Kategori: Majalah AsySyariah Edisi 083
Al-Ustadz Abu Ismail Muhammad Rijal, Lc.
Islam seluruhnya indah. Akidahnya adalah
akidah yang paling benar, paling lurus, dan menyucikan jiwa. Adab adab
yang diajarkannya paling terpuji. Demikian pula amalan-amalan dan
hukum-hukumnya adalah amalan dan hukum yang paling baik dan paling adil.

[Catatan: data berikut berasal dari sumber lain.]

(** ** Failed calls *)

(** C26. A call never throws.  It leaves the live world alone, and where it returns
    an error it leaves the session exactly as it was. *)
Theorem failed_calls_change_nothing id type limits l a o :
  session_history id type limits l a →
  ∃ r a', perform o a = (Ok r, a') ∧ same_world (live a) (live a') ∧
    ∀ e, r = inr e → session a' = session a.
Proof.
  intros Hh. destruct (session_history_ok _ _ _ _ _ Hh) as [Hv _].
  destruct (perform_spec o a Hv) as (r & a' & E & _ & Hw & Hr). exists r, a'. split_and!; [done|done|].
  by intros e ->.
Qed.

(** ** Identifiers and the clock *)

Definition issued_scope (c : Call * AuthoringResult reply) : option N :=
  match c with (CreateScope _ _ _, inl (ViewReply v)) => Some (view_scope v) | _ => None end.
Definition issued_proposal (c : Call * AuthoringResult reply) : option N :=
  match c with (Submit _ _, inl (ProposalReply id)) => Some id | _ => None end.
Definition issued_evaluation (c : Call * AuthoringResult reply) : option N :=
  match c with (Evaluate _ _ _, inl (RecordReply r)) => Some (record_id r) | _ => None end.
(** The time of a call that succeeded *)
Definition call_time (c : Call * AuthoringResult reply) : option N :=
  match c with
  | (CreateScope _ _ now, inl _) | (ReplaceScope _ _ _ now, inl _) | (Discover _ _ now, inl _) => Some now
  | _ => None
  end.

Definition counting (n : N) : list N := N.of_nat <$> seq 1 (N.to_nat n).
Lemma counting_next n : counting (n + 1) = counting n ++ [n + 1].
Proof.
  unfold counting. replace (N.to_nat (n + 1)) with (S (N.to_nat n)) by lia.
  rewrite seq_S, fmap_app. cbn. do 2 f_equal. lia.
Qed.

Record numbered l s : Prop := {
  nu_scopes : omap issued_scope l = counting (lastScope s);
  nu_proposals : omap issued_proposal l = counting (lastProposal s);
  nu_evaluations : omap issued_evaluation l = counting (lastEvaluation s);
  nu_sorted : StronglySorted N.le (omap call_time l);
  nu_clock : ∀ t, t ∈ omap call_time l → ∃ now, lastNow s = Some now ∧ t <= now
}.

Islam adalah agama kebahagiaan, ketenteraman, serta kemenangan di dunia
dan akhirat.
Islam tidak membiarkan manusia dalam
kesendiriannya, atau bersama keluarga, sanak saudara, tetangga, atau
bersama saudara-saudara seagamanya, bahkan bersama manusia lainnya,
tetapi Islam mengajarkan adab-adabnya secara rinci, serta menunjukkan
cara-cara bergaul yang membuat kehidupannya damai dan penuh kebahagiaan.
Ketika seseorang mau menatap dan
mentadabburi mahasin (keindahan) Islam, sungguh Allah Subhanahuwata’ala
akan meresapkan keimanan dan kelezatan iman ke dalam kalbunya.
Allah Subhanahuwata’ala berfirman,
وَلَٰكِنَّ
اللَّهَ حَبَّبَ إِلَيْكُمُ الْإِيمَانَ وَزَيَّنَهُ فِي قُلُوبِكُمْ
وَكَرَّهَ إِلَيْكُمُ الْكُفْرَ وَالْفُسُوقَ وَالْعِصْيَانَ ۚ أُولَٰئِكَ
هُمُ الرَّاشِدُونَ
“Tetapi Allah menjadikan kamu cinta
kepada keimanan, menjadikan iman itu indah dalam kalbumu, serta
menjadikan kamu benci kepada kekafiran, kefasikan, dan kedurhakaan.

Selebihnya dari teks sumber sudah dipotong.